O responsável máximo pela gestão hospitalar sublinha que a sua equipa não veio "inovar nada. Todas as competências e carreiras de enfermagem estão devidamente consagradas, em respeito até pelas leis gerais do País. Não se pode sequer pensar que um regulamento interno se sobrepõe às leis gerais que regulam a enfermagem, aliás em fase de revisão a nível nacional." Mas a serenidade e o optimismo de Almada Cardoso não chegam para sossegar o pessoal da enfermagem que quer saber onde e como está explicitamente consagrada a presença dos enfermeiros nos órgãos de gestão da SESARAM.

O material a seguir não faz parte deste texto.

(** [SocketChannelPrivate::abort] and [VirtualChannelPrivate::abort].  Each call that gets
    past the first test turns one channel from working to failed. *)
Fixpoint abort (fuel : nat) (current : option (nat * Role)) (reason : ChannelError) (c : nat) (w : World) :
    result World :=
  match fuel with
  | O => OutOfFuel
  | S fuel =>
      ch ← deref c w;
      if failed ch.(error) then Ret w else
      let w := update c (with_error reason) w in
      w ← match ch.(kind) with
          | SocketChannel s => Ret (shutdown current c s w)
          | VirtualChannel (Some p) n => cleanChannel p n true w
          | VirtualChannel None _ => Ret w
          end;
      baseAbort (abort fuel current) reason c w
  end.

Definition abort_fuel (w : World) : nat := S (size w.(objs)).
Definition abortChannel (current : option (nat * Role)) (reason : ChannelError) (c : nat) (w : World) :
  result World := abort (abort_fuel w) current reason c w.

(** ** Channels below a channel *)

(** [SocketChannelPrivate::isBroken] and [VirtualChannelPrivate::isBroken]. *)
Fixpoint isBroken (fuel : nat) (c : nat) (w : World) : result bool :=
  match fuel with
  | O => OutOfFuel
  | S fuel =>
      ch ← deref c w;
      if failed ch.(error) then Ret true else
      match ch.(kind) with
      | SocketChannel s => Ret (negb s.(connected))
      | VirtualChannel (Some p) _ => isBroken fuel p w
      | VirtualChannel None _ => Ret true
      end
  end.

Definition PositivePole : Z := 1.
Definition NegativePole : Z := -1.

O presidente do Sindicato começa por explicar ao DIÁRIO que há um projecto de regulamento interno que aponta no sentido de uma nova organização do serviço regional de saúde em departamentos, serviços e unidades funcionais. O regulamento anterior previa a implementação dos centros de responsabilidade, ideia que não vingou e foi substituída agora pela departamentação ao nível dos cuidados de saúde primários, desta feita com a designação de agrupamento de centros de saúde.

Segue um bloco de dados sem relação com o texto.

(** Where a packet of [c] ends up: its connection, which is there. *)
Lemma sendPacketRaw_nonblock fuel : forall c n data w, (c < fuel)%nat -> below c -> is_Some (w.(objs) !! c) -> linked out w.(objs) ->
  returns (fun x => closes w x.2 /\ objs_rel mild w.(objs) x.2.(objs)) (sendPacketRaw fuel c n data NonBlock w).
Proof.
  induction fuel as [| fuel IH]; intros c n data w Hc Hb [ch E] L; [lia |]. simpl. rewrite (deref_some _ _ _ E). simpl.
  assert (closes w w /\ objs_rel mild w.(objs) w.(objs)) as R by (split; [by apply closes_refl | reflexivity]).
  destruct (kind ch) as [s | [p |] m] eqn:Ek; [| | done].
  - case_match; [done |]. case_match; [done |]. destruct (insert _ _ _ _) as [ok q] eqn:Eq. simpl.
    apply on_wire_closes; [| done]. intros ch' s' E' Es. simplify_eq. rewrite Ek in Es. simplify_eq.
    change q with ((ok, q).2). rewrite <- Eq. apply insert_wire_le.
  - destruct (failed (error ch)) eqn:F; [done |]. simpl. case_match; [done |].
    destruct (L c ch p m (below_other c Hb) E) as (Hp & pc & Hpc & _); [by destruct (error ch) | done |].
    apply IH; [lia | by eapply below_lt | by eexists | done].
Qed.

Lemma sendCommand_returns c data w : below c -> is_Some (w.(objs) !! c) -> linked out w.(objs) ->
  returns (fun w' => closes w w' /\ objs_rel mild w.(objs) w'.(objs)) (sendCommand c data w).
Proof.
  intros Hb E L. unfold sendCommand. eapply returns_bind; [apply sendPacketRaw_nonblock; [lia | done..] |].
  by intros [[s r] w'] H.
Qed.

Lemma notifyChannelClose_returns c n w : below c -> is_Some (w.(objs) !! c) -> linked out w.(objs) ->
  returns (fun w' => closes w w' /\ objs_rel mild w.(objs) w'.(objs)) (notifyChannelClose c n w).
Proof.
  intros Hb [ch E] L. unfold notifyChannelClose. rewrite (deref_some _ _ _ E). simpl.
  case_match; [split; [by apply closes_refl | reflexivity] | by apply sendCommand_returns; [| eexists |]].
Qed.

(** ** Packets that are withdrawn *)

Lemma take_front_queue {T} (sizeOf : T -> Z) e l q : (take_front sizeOf e l q).(queue) = l.
Proof. unfold take_front. destruct l; simpl; destruct (m_closed q) eqn:E; case_match; done. Qed.

Lemma take_front_capacity {T} (sizeOf : T -> Z) e l q : (take_front sizeOf e l q).(mCapacity) = q.(mCapacity).
Proof. unfold take_front. by repeat case_match. Qed.

Lemma take_front_closed {T} (sizeOf : T -> Z) e l q : (take_front sizeOf e l q).(m_closed) = q.(m_closed).
Proof. unfold take_front. destruct l; simpl; destruct (m_closed q) eqn:E; case_match; done. Qed.

Lemma drain_queue {T} (sizeOf : T -> Z) l : forall q, q.(queue) = l -> (drain sizeOf l q).(queue) = [].
Proof. induction l as [| e l IH]; intros q H; simpl; [done |]. apply IH, take_front_queue. Qed.

Lemma drain_closed {T} (sizeOf : T -> Z) l : forall q, (drain sizeOf l q).(m_closed) = q.(m_closed).
Proof. induction l as [| e l IH]; intros q; simpl; [done |]. by rewrite IH, take_front_closed. Qed.

Lemma refill_queue {T} (sizeOf : T -> Z) l : forall q, q.(m_closed) = false ->
  (refill sizeOf l q).(queue) = q.(queue) ++ l.
Proof.
  unfold refill. induction l as [| e l IH]; intros q H; simpl; [by rewrite app_nil_r |].
  rewrite IH, insert_back, H; [by rewrite <- app_assoc |].
  unfold insert. rewrite H. simpl. by case_match.
Qed.

Lemma refill_closed {T} (sizeOf : T -> Z) l : forall q, (refill sizeOf l q).(m_closed) = q.(m_closed).
Proof.
  unfold refill. induction l as [| e l IH]; intros q; simpl; [done |]. by rewrite IH, insert_closed.
Qed.

Lemma owed_cons p l : omap done (p :: l) = option_list (done p) ++ omap done l.
Proof. simpl. by destruct (done p). Qed.

Definition owes (s : Wire) : list nat := omap done (s.(sendingQueue).(queue) ++ default [] s.(writing)).

Lemma with_waits_closes l a w : l ⊆ w.(senders) -> a ⊆ w.(awaiting) -> linked out w.(objs) -> closes w (with_waits l a w).
Proof. intros. split; [split | | |]; try done. Qed.

(** A wire that stops owing what is signalled. *)
Lemma signal_closes r f ok l w :
  (forall ch s, w.(objs) !! r = Some ch -> ch.(kind) = SocketChannel s ->
     held_by (f s).(receiver) ⊆ held_by s.(receiver)
     /\ ((wire_ok s -> wire_ok (f s)) /\ ((f s).(connected) = true -> s.(connected) = true)
         /\ ((f s).(writing) = s.(writing) \/ (f s).(writing) = None))
     /\ owes s ⊆ owes (f s) ++ omap done l) ->
  linked out w.(objs) ->
  closes w (signal ok l (update r (on_wire f) w))
  /\ objs_rel mild w.(objs) (signal ok l (update r (on_wire f) w)).(objs).
Proof.
  intros H L.
  assert (objs_rel mild w.(objs) (update r (on_wire f) w).(objs)) as M.
  { apply objs_rel_alter; [typeclasses eauto |]. intros ch E. apply on_wire_mild; intros s Es; apply (H ch s E Es). }
  split; [| done]. apply mild_closes; [| done | done]. split; try done.
  - eapply objs_rel_mono; [apply mild_shrinks | done].
  - intros t [Ht | (d & ch & E & Ht)]; [left; simpl; rewrite fmap_app; set_solver |].
    destruct (decide (r = d)) as [<- |]; [| right; exists d, ch; cbn [objs signal]; by rewrite update_there].
    unfold wire_tokens in Ht. destruct (kind ch) as [s |] eqn:Es; [| set_solver].
    destruct (H ch s E Es) as (_ & _ & Ho). apply Ho in Ht. apply elem_of_app in Ht as [Ht | Ht].
    + right. exists r, (on_wire f ch). cbn [objs signal]. split; [by apply update_here |].
      unfold wire_tokens, on_wire. by rewrite Es.
    + left. cbn [signals signal]. rewrite fmap_app. apply elem_of_app. right.
      rewrite list_elem_of_fmap. exists (t, ok). split; [done |]. rewrite list_elem_of_fmap. eauto.
Qed.

Lemma partition_owes (hit : WritingPacket -> bool) l :
  omap done l ⊆ omap done (base.filter (fun p => hit p = false) l) ++ omap done (base.filter (fun p => hit p = true) l).
Proof.
  intros t Ht. apply list_elem_of_omap in Ht as (p & Hp & Hd). apply elem_of_app.
  destruct (hit p) eqn:E; [right | left]; apply list_elem_of_omap; exists p; rewrite list_elem_of_filter; auto.
Qed.

Lemma cleanSendingPacket_returns fuel : forall c n check w, (c < fuel)%nat -> below c -> is_Some (w.(objs) !! c) -> sound out w.(objs) ->
  returns (fun w' => closes w w' /\ objs_rel mild w.(objs) w'.(objs)) (cleanSendingPacket fuel c n check w).
Proof.
  induction fuel as [| fuel IH]; intros c n check w Hc Hb [ch E] S; [lia |]. simpl. rewrite (deref_some _ _ _ E). simpl.
  pose proof S as (L & _ & W & _).
  assert (closes w w /\ objs_rel mild w.(objs) w.(objs)) as R by (split; [by apply closes_refl | reflexivity]).
  destruct (kind ch) as [s | [p |] m] eqn:Ek; [| | done].
  - apply signal_closes; [| done]. intros ch' s' E' Es. simplify_eq. rewrite Ek in Es. simplify_eq.
    pose proof (W c ch s' E Ek) as [K Kc]. split; [done |]. unfold wire_ok, owes. simpl.
    destruct (m_closed (sendingQueue s')) eqn:Hcl.
    + rewrite (K eq_refl). simpl. rewrite ?(K eq_refl). split; [split; [intros _; by simpl | by auto] |]. by rewrite app_nil_r.
    + rewrite !refill_queue, !drain_queue by (done || by rewrite drain_closed). simpl. split.
      * split; [| by auto]. intros _. rewrite refill_closed, drain_closed, Hcl. by split.
      * rewrite !omap_app. intros t. rewrite !elem_of_app. intros [Ht | Ht]; [| auto].
        apply (partition_owes (fun p => (channelNumber p =? n) && check (packet p))) in Ht. apply elem_of_app in Ht as [|]; auto.
  - destruct (failed (error ch)) eqn:F; [done |].
    destruct (L c ch p m (below_other c Hb) E) as (Hp & pc & Hpc & _); [by destruct (error ch) | done |].
    apply IH; [lia | by eapply below_lt | by eexists | done].
Qed.

(** ** Channels that leave their parent *)

Lemma erase_sub_shrinks n ch : shrinks ch (erase_sub n ch).
Proof. split; simpl; [reflexivity | done | apply delete_subseteq | done | done | done | done]. Qed.

Lemma erase_closing c n w : closing w (update c (erase_sub n) w).
Proof. apply update_closing; intros ch E; [apply erase_sub_shrinks | done]. Qed.

Lemma cleanChannel_returns c n b w : below c -> is_Some (w.(objs) !! c) -> sound out w.(objs) ->
  linked out (alter (erase_sub n) c w.(objs)) ->
  returns (closes (update c (erase_sub n) w)) (cleanChannel c n b w).
Proof.
  intros Hb [ch E] S L. unfold cleanChannel. rewrite (deref_some _ _ _ E). cbn [mbind result_bind].
  pose proof (closing_sound _ _ _ (erase_closing c n w) L S) as S'.
  set (w1 := update c (erase_sub n) w) in *.
  assert (is_Some (w1.(objs) !! c)) as E1 by (by apply update_some; eexists).
  assert (forall w2, closes w1 w2 -> sound out w2.(objs)) as S2 by (intros w2 H; by eapply closes_sound).
  assert (returns (closes w1) (if b then notifyChannelClose c n w1 else Ret w1)) as N.
  { destruct b; [| apply closes_refl, S']. eapply returns_mono; [by apply notifyChannelClose_returns; [.. | apply S'] |].
    by intros a []. }
  destruct (kind ch) as [s | [p |] m] eqn:Ek; [| | apply closes_refl, S'].
  - destruct (bool_decide _); [cbn [negb orb] | apply closes_refl, S']. eapply returns_bind; [apply N |]. intros w2 C2.
    eapply returns_mono; [apply cleanSendingPacket_returns; [lia | done | | by apply S2] |].
    + apply (objs_rel_some _ _ _ _ (closing_objs _ _ (closes_closing _ _ C2))), E1.
    + intros w3 [C3 _]. exact (closes_trans _ _ _ C2 C3).
  - destruct (failed (error ch)) eqn:F; [apply closes_refl, S' |]. destruct (bool_decide _); [cbn [negb orb] | apply closes_refl, S'].
    eapply returns_bind; [apply N |]. intros w2 C2. destruct S as (L0 & _). destruct (L0 c ch p m (below_other c Hb) E) as (Hp & pc & Hpc & _); [by destruct (error ch) | done |].
    eapply returns_mono; [apply cleanSendingPacket_returns; [lia | by eapply below_lt | | by apply S2] |].
    + apply (objs_rel_some _ _ _ _ (closing_objs _ _ (closes_closing _ _ C2))), update_some. by eexists.
    + intros w3 [C3 _]. exact (closes_trans _ _ _ C2 C3).
Qed.

End Closing.

(** ** Aborting *)

Lemma mild_linked o o' out : objs_rel mild o o' -> linked out o -> linked out o'.
Proof.
  intros M L. eapply linked_same_subs; [eapply objs_rel_mono; [apply mild_shrinks | done] | | done].
  intros c ch ch' E E'. destruct (objs_rel_fwd _ _ _ _ _ M E) as (? & E2 & Hm). simplify_eq. by apply mild_subs.
Qed.

Lemma killReceiving_closes r w : linked None w.(objs) ->
  closes None w (killReceiving r w) /\ objs_rel mild w.(objs) (killReceiving r w).(objs).
Proof.
  intros L. unfold killReceiving.
  assert (forall ch, w.(objs) !! r = Some ch -> mild ch (on_wire (with_receiver Gone) ch)) as M.
  { intros ch E. apply on_wire_mild; intros s _; [set_solver | split; [done | split; [done | by left]]]. }
  split; [| by apply objs_rel_alter; [typeclasses eauto |]].
  eapply closes_trans; [apply (update_mild None r (on_wire (with_receiver Gone))); [done | | done] |].
  - intros ch E. unfold wire_tokens, on_wire. destruct (kind ch) eqn:Ek; [done | by rewrite Ek].
  - apply with_waits_closes.
    + intros p Hp. apply list_elem_of_filter in Hp. apply Hp.
    + intros a Ha. apply list_elem_of_filter in Ha. apply Ha.
    + eapply mild_linked; [| done]. by apply objs_rel_alter; [typeclasses eauto |].
Qed.

Lemma offline_shrinks ch ch' : shrinks ch ch' -> offline ch -> offline ch'.
Proof.
  intros [K _ _ _ _ _ _] H s' Ek'. rewrite Ek' in K. destruct (kind ch) as [s |] eqn:Ek; [| done].
  destruct K as (_ & K & _). specialize (H s Ek). destruct (connected s'); [| done]. by rewrite K in H.
Qed.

O representante sindical coloca a "questão central" nestes termos: "Seja departamento ou grupos de centros de saúde a criar, não se pode gizar uma organização dos cuidados de saúde sem ter em conta os dois grupos profissionais mais influentes: os médicos e os enfermeiros." Juan Carvalho diz mesmo que "nunca se deverá cair na tentação de 'sectorizar', isto é, ter à frente dos departamentos de saúde só médicos, mas sim médicos e enfermeiros, lado a lado." O sindicalista vai mais longe e avisa que privilegiar só os médicos na liderança "não é funcional para o sistema e criam-se ambientes instáveis que não estão em condições de dar as melhores respostas".
No entanto, Juan Carvalho confessa que a nova orgânica que vai ser implementada contraria os princípios mencionados. A pedido do Sindicato, já houve audiência com o conselho de administração e as perspectivas não são boas. O dirigente sindical explica-se: "Esta nova orgânica que se quer implementar é que nos desilude, porque está desfasada daquela que é hoje a organização recomendável dos cuidados de saúde. O regulamento interno aponta para a departamentação dos médicos e não é nada claro nas atribuições que reserva aos enfermeiros, o que é um risco com consequências incalculáveis porque não vai favorecer a melhoria dos cuidados de saúde." Os enfermeiros reúnem hoje para conhecer as propostas do regulamento interno e acertar a estratégia. Para já, o clima é de "descontentamento".
'Medicocentrismo'
O presidente da Ordem dos Enfermeiros na Região espera para ver. Élvio Jesus quer pronunciar-se definitivamente após a promulgação do regulamento. No entanto, explica que a Ordem já reuniu com o secretário regional dos Assuntos Sociais e com o conselho de administração da SESARAM. "Foi-nos garantido que a autonomia da gestão e da prestação dos cuidados de enfermagem estava assegurada. Esta garantia foi-nos dada em audiência formal e como estamos perante pessoas de boa fé, não há razões para duvidar".
Mas Élvio Jesus admite que "há outras normas no regulamento que não são aceitáveis", nomeadamente aquilo que designa de 'medicocentrismo'. Explicitando melhor: "Continua, no novo texto, o chamado 'medicocentrismo', isto é, tudo demasiado centrado na função do médico, e não houve garantias de que isto seria alterado. Resta esperar pela versão final".
Na prática, a SESARAM garante, ao nível da gestão dos centros de saúde, a presença dos enfermeiros na figura do adjunto do director. Uma mudança que não é a ideal mas aceitável. O problema é a gestão hospitalar, na qual os enfermeiros se sentem excluídos ou sem participação.